CM3 is one of the founding members and current stalwart of the Bizarro genre uprising (uprising sounds much cooler than movement, don’t ya think?). CM3 is a very prolific writer with 26 books under his belt in less than a decade, and holds great relevence to the Bizarro genre and scene as a whole. And he is a very gracious, nice guy. Meeting his Royal Chop-ness in person can be quite intimidating. He’s a big dude. CM3 seems as if he could and would crush your skull with one of his huge mitts with no more effort than it would be for him to squash an aluminum pop can. He’s quiet, too. I don’t know how someone that displaces so much air can ninja his way so quietly, but he does. Coupled with his darkly garbed uniform, CM3 would make a more than passable James Bond-type villian. But he’s not. CM3 is just a writer. One of the best on the planet.
Thank Gods.

Ass Goblins of Auschwitz (Paperback)

I have been digging Bizarro fiction for exactly 13 months, 13 days, 13 hours, 13 minutes…and counting. In that time I’ve gobbled some incredible stories. As Katt Williams would say: “But this sheet? This sheet right here?” this is pure Bizarro. More than just a weird concept, Ass Goblins of Auschwitz should be the Poster Child of Bizarro. It is weird characters doing weird things in a weird setting. Kind of like Candyland on near-lethal doses of acid. If you ever wanted to quickly explain to a newbie what Bizarro is, toss them this book.
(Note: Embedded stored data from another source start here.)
Lemma length_splice l o d : o + length d ≤ length l → length (splice l o d) = length l.
Proof. intros. unfold splice. rewrite !length_app, length_take, length_drop. lia. Qed.

Lemma take_take_app {A} n (a b : list A) : take n (take n a ++ b) = take n (a ++ b).
Proof.
  destruct (decide (length a ≤ n)%nat); [by rewrite (take_ge a) by lia|].
  rewrite !take_app_le; [by rewrite take_take, Nat.min_id| |rewrite length_take]; lia.
Qed.

Lemma length_sub l o n : o + n ≤ length l → length (sub l o n) = n.
Proof. intros. unfold sub. rewrite length_take, length_drop. lia. Qed.

Lemma lookup_splice_in l o d i :
  o + length d ≤ length l → o ≤ i < o + length d → splice l o d !! i = d !! (i - o).
Proof.
  intros. unfold splice. rewrite lookup_app_r by (rewrite length_take; lia).
  rewrite length_take, lookup_app_l by lia. f_equal. lia.
Qed.

Lemma lookup_splice_out l o d i :
  o + length d ≤ length l → i < o ∨ o + length d ≤ i → splice l o d !! i = l !! i.
Proof.
  intros ? [?|?]; unfold splice.
  - rewrite lookup_app_l by (rewrite length_take; lia). apply lookup_take_lt. lia.
  - rewrite !lookup_app_r by (rewrite ?length_take; lia).
    rewrite lookup_drop, length_take. f_equal. lia.
Qed.

Lemma lookup_sub l o n i : i < n → sub l o n !! i = l !! (o + i).
Proof. intros. unfold sub. by rewrite lookup_take_lt, lookup_drop by lia. Qed.

Lemma sub_splice_eq l o d :
  o + length d ≤ length l → sub (splice l o d) o (length d) = d.
Proof.
  intros. unfold sub, splice.
  rewrite drop_app_ge, length_take by (rewrite length_take; lia).
  replace (o - o `min` length l) with 0 by lia. rewrite drop_0.
  apply take_app_length.
Qed.

Lemma sub_splice_ne l o d o' n :
  o + length d ≤ length l → o' + n ≤ o ∨ o + length d ≤ o' →
  sub (splice l o d) o' n = sub l o' n.
Proof.
  intros Hl Ho. apply list_eq. intros i.
  destruct (decide (i < n)) as [Hi|Hi].
  - rewrite !lookup_sub by done. apply lookup_splice_out; [done|lia].
  - rewrite !lookup_ge_None_2; [done|unfold sub..];
      rewrite length_take, length_drop; lia.
Qed.

Lemma splice_sub l o n : o + n ≤ length l → splice l o (sub l o n) = l.
Proof.
  intros. unfold splice, sub. rewrite length_take, length_drop.
  rewrite Nat.min_l by lia. rewrite <-drop_drop, take_drop, take_drop. done.
Qed.

Lemma bytes_splice l o d : bytes l → bytes d → bytes (splice l o d).
Proof.
  intros Hl Hd. unfold splice. apply Forall_app; split; [by apply Forall_take|].
  apply Forall_app; split; [done|by apply Forall_drop].
Qed.

Lemma bytes_sub l o n : bytes l → bytes (sub l o n).
Proof. intros. unfold sub. by apply Forall_take, Forall_drop. Qed.

Lemma bytes_zeros n : bytes (zeros n).
Proof. apply Forall_replicate. unfold is_byte. lia. Qed.

Lemma length_zeros n : length (zeros n) = n.
Proof. apply length_replicate. Qed.

Lemma sub_zeros m o n : o + n ≤ m → sub (zeros m) o n = zeros n.
Proof.
  intros. unfold sub, zeros. rewrite drop_replicate, take_replicate. f_equal. lia.
Qed.
End buffers.

(** ** Little-endian words inside buffers *)

Fixpoint le_bytes (n : nat) (x : Z) : list Z :=
  match n with
  | O => []
  | S n => x mod 256 :: le_bytes n (x / 256)
  end.

Fixpoint le_val (l : list Z) : Z :=
  match l with
  | [] => 0
  | b :: l => b + 256 * le_val l
  end.

Lemma length_le_bytes n x : length (le_bytes n x) = n.
Proof. revert x. induction n; intros; simpl; auto. Qed.

Lemma bytes_le_bytes n x : bytes (le_bytes n x).
Proof.
  revert x. induction n as [|n IH]; intros x; simpl; constructor; [|apply IH].
  apply Z.mod_pos_bound. lia.
Qed.

Lemma le_val_le_bytes n x : le_val (le_bytes n x) = x mod 256 ^ Z.of_nat n.
Proof.
  revert x. induction n as [|n IH]; intros x; cbn [le_bytes le_val].
  - by rewrite Z.mod_1_r.
  - rewrite IH, Nat2Z.inj_succ, Z.pow_succ_r by lia.
    by rewrite Z.rem_mul_r by lia.
Qed.

Lemma le_val_range l : bytes l → 0 ≤ le_val l < 256 ^ Z.of_nat (length l).
Proof.
  induction 1 as [|b l Hb Hl IH]; [simpl; lia|].
  cbn [le_val length]. rewrite Nat2Z.inj_succ, Z.pow_succ_r by lia.
  unfold is_byte in Hb. lia.
Qed.

Lemma le_bytes_le_val l : bytes l → le_bytes (length l) (le_val l) = l.
Proof.
  induction 1 as [|b l Hb Hl IH]; [done|]. cbn [le_val length le_bytes].
  unfold is_byte in Hb. f_equal.
  - rewrite Z.mul_comm, Z.mod_add, Z.mod_small by lia. done.
  - rewrite Z.mul_comm, Z.div_add, Z.div_small by lia. by rewrite Z.add_0_l.
Qed.

Lemma le_val_zeros n : le_val (zeros n) = 0.
Proof. induction n as [|n IH]; [done|]. cbn. unfold zeros in IH. rewrite IH. done. Qed.

(** [buf] read as an array of [uint32_t]: element [i], and its assignment. *)
Definition word_at (buf : list Z) (i : Z) : Z := le_val (sub buf (4 * Z.to_nat i) 4).
Definition set_word (buf : list Z) (i v : Z) : list Z :=
  splice buf (4 * Z.to_nat i) (le_bytes 4 v).

Section words.
Implicit Types buf : list Z.

Lemma word_at_range buf i : bytes buf → 0 ≤ word_at buf i < 4294967296.
Proof.
  intros Hb. unfold word_at.
  pose proof (le_val_range _ (bytes_sub _ (4 * Z.to_nat i) 4 Hb)) as [H1 H2].
  split; [done|]. eapply Z.lt_le_trans; [done|].
  assert (length (sub buf (4 * Z.to_nat i) 4) ≤ 4)%nat
    by (unfold sub; rewrite length_take; lia).
  change 4294967296 with (256 ^ 4). apply Z.pow_le_mono_r; lia.
Qed.

Lemma length_set_word buf i v :
  0 ≤ i → (4 * Z.to_nat i + 4 ≤ length buf)%nat → length (set_word buf i v) = length buf.
Proof. intros. unfold set_word. rewrite length_splice; [done|]. rewrite length_le_bytes. lia. Qed.

Lemma bytes_set_word buf i v : bytes buf → bytes (set_word buf i v).
Proof. intros. apply bytes_splice; [done|apply bytes_le_bytes]. Qed.

Lemma word_at_set_word_eq buf i v :
  0 ≤ i → (4 * Z.to_nat i + 4 ≤ length buf)%nat → 0 ≤ v < 4294967296 →
  word_at (set_word buf i v) i = v.
Proof.
  intros Hi Hlen Hv. unfold word_at, set_word.
  change 4%nat with (length (le_bytes 4 v)) at 3.
  rewrite sub_splice_eq by (rewrite length_le_bytes; lia).
  rewrite le_val_le_bytes. by apply Z.mod_small.
Qed.

Lemma word_at_set_word_ne buf i j v :
  0 ≤ i → 0 ≤ j → i ≠ j → (4 * Z.to_nat i + 4 ≤ length buf)%nat →
  word_at (set_word buf i v) j = word_at buf j.
Proof.
  intros. unfold word_at, set_word. rewrite sub_splice_ne; [done|..];
    rewrite length_le_bytes; lia.
Qed.

Lemma word_at_zeros n i : (4 * Z.to_nat i + 4 ≤ n)%nat → word_at (zeros n) i = 0.
Proof. intros. unfold word_at. rewrite sub_zeros by done. apply le_val_zeros. Qed.
End words.

Create HintDb kernel.
Create Rewrite HintDb kernel.
#[export] Hint Resolve bytes_splice bytes_sub bytes_zeros bytes_le_bytes bytes_set_word : kernel.
#[export] Hint Resolve u32_range u16_range : kernel.
#[export] Hint Rewrite length_zeros length_le_bytes : kernel.

(** ** Array access through a C index *)

Definition zlookup {A} (l : list A) (i : Z) : option A :=
  if 0 <=? i then l !! Z.to_nat i else None.

Definition zupdate {A} (i : Z) (f : A → A) (l : list A) : list A := alter f (Z.to_nat i) l.

Lemma alter_alter {A} (f g : A → A) (i : nat) (l : list A) :
  alter f i (alter g i l) = alter (λ x, f (g x)) i l.
Proof. revert i. induction l as [|x l IH]; intros [|i]; cbn; [done..|]. f_equal. apply IH. Qed.

Lemma zlookup_lt {A} (l : list A) i x : zlookup l i = Some x → 0 ≤ i < Z.of_nat (length l).
Proof.
  unfold zlookup. destruct (Z.leb_spec 0 i); [|done]. intros Hx%lookup_lt_Some. lia.
Qed.

Lemma zlookup_nat {A} (l : list A) i : 0 ≤ i → zlookup l i = l !! Z.to_nat i.
Proof. intros. unfold zlookup. by zb. Qed.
Auschwitz is made of the body parts of children and is tended to by children. The Ass Goblins run a cruel, tight ship. They forced the children from their beloved home in KidLand and have been their slaves ever since. Life expectancy in the cold death camp is horrid,(snowflakes shaped like swastikas)squalid and dangerous (ass-goblins get mad and go into ‘sheet slaughter’ SS mode)with toilet toads climbing up their hoo-hahs and licking their insides, make bicycles for the ass goblins out of dead children, etc. etc.

The two sets of twins plan an escape after some gruesome medical experiments were performed on them. Will they make out of Auschwitz or will the exiting return of Adolph thwart their plans? You will have to dive in and swim around in Pierce’s incredible and zany imagination to find out.

Check this one out. Cameron put the ‘B’ in Bizarro and he is just getting started. I dig it the most!

Shatnerquake (Paperback)

It is Mr. Shatner’s world and we are just in it. There are more William Shatners in Shatnerquake than you can shake a light saber at. My personal fave was the Rescue 911 Shatner, telling all who will listen that this is really happening.

For the Real Shatner, the convention was just one of many he has had to endure. All was going just swell until the worshippers of Bruce Campbell decide to set off a ‘fiction bomb’ with the intention of wiping from the face of the Earth the very existence of Shatner. Instead, the convention is filled to the breaking point with every character Shatner ever played, including himself, himself and even himself. A veritable Shatnerpalooza ensues with convention nerds getting the same dose of violently comic Burk madness as do the Campbellians and the many Shatners themselves.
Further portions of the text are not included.